• **Aim of the exercise**: Extract from the entries below, exactly as given, only the lines from the line containing "Section EndpointTheorems." to the line containing "Lemma decode_raises (s", both lines included.

──────── Material for this exercise

Lemma io_bind_ok {A B : Type} (m : io A) (f : A -> io B) (t : list event) (b : B) :
  io_bind m f = (t, Ok b) ->
  exists t1 a t2, m = (t1, Ok a) /\ f a = (t2, Ok b) /\ t = (t1 ++ t2)%list.
Proof.
  destruct m as [t1 [a | e]]; simpl; [| discriminate].
  destruct (f a) as [t2 r] eqn:Hf. intros [= <- Hr]. subst r.
  exists t1, a, t2. split; [reflexivity | split; [exact Hf | reflexivity]].
Qed.

Lemma lift_ok {A : Type} (r : result A) (t : list event) (a : A) :
  lift r = (t, Ok a) -> r = Ok a /\ t = [].
Proof. unfold lift. intros [= <- ->]. split; reflexivity. Qed.

End IoFacts.

Section EndpointTheorems.
Context {F : Type} `{Flt F} `{FltLit F}.
Variable settings : Config.Settings.
Variable b64decode : string -> result (list Byte.byte).
Variable Image_open : list Byte.byte -> result PilImage.
Variable convert : PilImage -> string -> result PilImage.
Variable requests_get : string -> Z -> result Response.
Variable b64encode : list Byte.byte -> string.
Variable strip : string -> string.
Variable str_HTTPException : nat -> string -> string.

Local Abbreviation decode_image := (decode_base64_image settings b64decode Image_open convert).
Local Abbreviation fetch_image :=
  (fetch_image_from_url settings requests_get Image_open convert).
Local Abbreviation extract := (extract_embedding settings b64decode Image_open convert).
Local Abbreviation photos :=
  (compare_photos settings b64decode Image_open convert requests_get b64encode strip
     str_HTTPException).

Lemma decode_raises (s : string) (e : exn) :
  snd (decode_image s) = Raise e -> is_image_processing_error e.
Proof.
  unfold decode_base64_image, io_try. simpl snd.
  destruct (snd _) as [a | e0]; simpl; [discriminate |].
  intros [= <-]. apply (handlers_raise_image_processing_error "" e0).
Qed.

Lemma fetch_raises (url : string) (timeout : Z) (e : exn) :
  snd (fetch_image url timeout) = Raise e -> is_image_processing_error e.
Proof.
  unfold fetch_image_from_url, io_try. simpl snd.
  destruct (snd _) as [a | e0]; simpl; [discriminate |].
  intros [= <-]. apply (handlers_raise_image_processing_error url e0).
Qed.

Lemma decode_trace_has_no_inference (s : string) :
  forallb (fun ev => negb (is_inference ev)) (fst (decode_image s)) = true.
Proof.
  destruct (b64decode (strip_data_uri s)) as [bytes | e] eqn:Hd.
  - rewrite (decode_after_b64 _ _ _ _ _ _ Hd).
    destruct (Z.of_nat (length bytes) >? Config.max_image_size settings)%Z;
      [reflexivity |].
    rewrite load_trace. reflexivity.
  - unfold decode_base64_image, io_try, call, io_bind. rewrite Hd. reflexivity.
Qed.

Lemma get_embedding_ok_trace (self : FaceRecognitionModel F) (image : ndarray Z)
    (rdi : bool) (t : list event) (r : ndarray F * option F) :
  get_embedding self image rdi = (t, Ok r) -> t = [EvInference image].
Proof.
  unfold get_embedding. destruct (model self) as [get |]; [| discriminate].
  unfold io_try, call, io_bind. destruct (get image) as [faces | e]; [| discriminate].
  destruct (single_face self rdi faces); simpl; [| discriminate].
  intros [= <- _]. reflexivity.
Qed.

(** X25: how [extract_embedding] answers.  An image that cannot be decoded
    or does not pass the preprocessing is answered with status 400 and the
    error code of the failure, whether a model is there or not, and without
    any inference.  With a good image and no model instance the answer is
    400 with ModelNotLoaded.  With a model, the backend is asked after the
    decoding; every failure of [get_embedding] is answered with 400 and its
    error code; a body with status 200 carries the 512 numbers of the
    embedding and the detection score that [get_embedding] returned, and
    [face_detected] is true; status 500 is left for an embedding or a score
    that [EmbedResponse] refuses. *)
Theorem extract_embedding_answers (instance : instance_state F) (s : string) :
  forallb (fun ev => negb (is_inference ev)) (fst (decode_image s)) = true
  /\ (forall e,
        snd (decode_image s) = Raise e ->
        exists msg c,
          e = ImageProcessingError msg c
          /\ extract instance s = (fst (decode_image s), HttpErrorResponse 400 msg c))
  /\ (forall image,
        snd (decode_image s) = Ok image ->
        (forall e,
           preprocess_image (Some image) = Raise e ->
           exists msg,
             e = ImageProcessingError msg INVALID_IMAGE
             /\ extract instance s
                = (fst (decode_image s), HttpErrorResponse 400 msg INVALID_IMAGE))
        /\ (forall image',
              preprocess_image (Some image) = Ok image' ->
              (instance = None ->
                 extract instance s
                 = (fst (decode_image s),
                    HttpErrorResponse 400
                      "Face recognition model not initialized. Call initialize_model() first."
                      MODEL_NOT_LOADED))
              /\ (forall m,
                    instance = Some m ->
                    fst (extract instance s)
                    = (fst (decode_image s) ++ fst (get_embedding m image' true))%list
                    /\ (forall e,
                          snd (get_embedding m image' true) = Raise e ->
                          exists msg c,
                            e = FaceModelError msg c
                            /\ snd (extract instance s) = HttpErrorResponse 400 msg c)
                    /\ (forall body,
                          snd (extract instance s) = Http200 body ->
                          exists emb,
                            snd (get_embedding m image' true)
                            = Ok (emb, detection_score body)
                            /\ tolist emb = Some (response_embedding body)
                            /\ length (response_embedding body) = 512%nat
                            /\ face_detected body = true)
                    /\ (forall detail,
                          snd (extract instance s) = HTTPException 500 detail ->
                          exists emb score e,
                            snd (get_embedding m image' true) = Ok (emb, score)
                            /\ new_EmbedResponse (tolist emb) true score = Raise e)))).
Proof.
  split; [apply decode_trace_has_no_inference |].
  unfold extract_embedding. rewrite io_bind_pair.
  destruct (decode_image s) as [td rd] eqn:Hd. cbn [fst snd].
  split.
  - intros e ->.
    destruct (decode_raises s e) as (msg & c & ->); [rewrite Hd; reflexivity |].
    exists msg, c. split; reflexivity.
  - intros image ->. split.
    + intros e He.
      destruct (preprocess_image_fails_only_on_invalid _ _ He) as (_ & msg & ->).
      exists msg. split; [reflexivity |].
      rewrite He, io_bind_lift_raise. cbn [fst snd]. rewrite app_nil_r. reflexivity.
    + intros image' Hp. rewrite Hp, io_bind_lift_ok. split.
      * intros ->. cbn [get_model]. rewrite io_bind_lift_raise. cbn [fst snd].
        rewrite app_nil_r. reflexivity.
      * intros m ->. cbn [get_model]. rewrite io_bind_lift_ok, io_bind_pair.
        destruct (get_embedding m image' true) as [tg rg] eqn:Hg. cbn [fst snd].
        destruct rg as [[emb score] | e].
        -- cbn [fst snd lift]. rewrite app_nil_r. split; [reflexivity |].
           split; [discriminate |]. split.
           ++ intros body Hbody. exists emb.
              unfold new_EmbedResponse in Hbody.
              destruct (tolist emb) as [l |]; [| discriminate].
              destruct (length l =? 512)%nat eqn:El; cbn [negb] in Hbody;
                [| discriminate].
              apply Nat.eqb_eq in El.
              destruct score as [x |].
              ** destruct (fleb f0 x && fleb x f1); [| discriminate].
                 injection Hbody as <-. cbn. repeat split; assumption.
              ** injection Hbody as <-. cbn. repeat split; assumption.
           ++ intros detail Hdetail. exists emb, score.
              destruct (new_EmbedResponse (tolist emb) true score) as [body | e];
                [discriminate |].
              exists e. split; reflexivity.
        -- destruct (get_embedding_raises m image' true e) as (msg & c & ->);
             [rewrite Hg; reflexivity |].
           cbn [fst snd]. split; [reflexivity |]. split.
           ++ intros e [= <-]. exists msg, c. split; reflexivity.
           ++ split; [discriminate |]. discriminate.
Qed.

Lemma metric_allowed (metric : string) :
  str_in (lower metric) ["cosine"; "euclidean"] = true -> supported (lower metric).
Proof.
  unfold str_in. simpl existsb.
  destruct (lower metric =? "cosine")%string eqn:Ec.
  - intros _. left. apply String.eqb_eq. exact Ec.
  - destruct (lower metric =? "euclidean")%string eqn:Ee; simpl; [| discriminate].
    intros _. right. apply String.eqb_eq. exact Ee.
Qed.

────────────────

• **Answer box**:
Section EndpointTheorems.
Context {F : Type} `{Flt F} `{FltLit F}.
Variable settings : Config.Settings.
Variable b64decode : string -> result (list Byte.byte).
Variable Image_open : list Byte.byte -> result PilImage.
Variable convert : PilImage -> string -> result PilImage.
Variable requests_get : string -> Z -> result Response.
Variable b64encode : list Byte.byte -> string.
Variable strip : string -> string.
Variable str_HTTPException : nat -> string -> string.

Local Abbreviation decode_image := (decode_base64_image settings b64decode Image_open convert).
Local Abbreviation fetch_image :=
  (fetch_image_from_url settings requests_get Image_open convert).
Local Abbreviation extract := (extract_embedding settings b64decode Image_open convert).
Local Abbreviation photos :=
  (compare_photos settings b64decode Image_open convert requests_get b64encode strip
     str_HTTPException).

Lemma decode_raises (s : string) (e : exn) :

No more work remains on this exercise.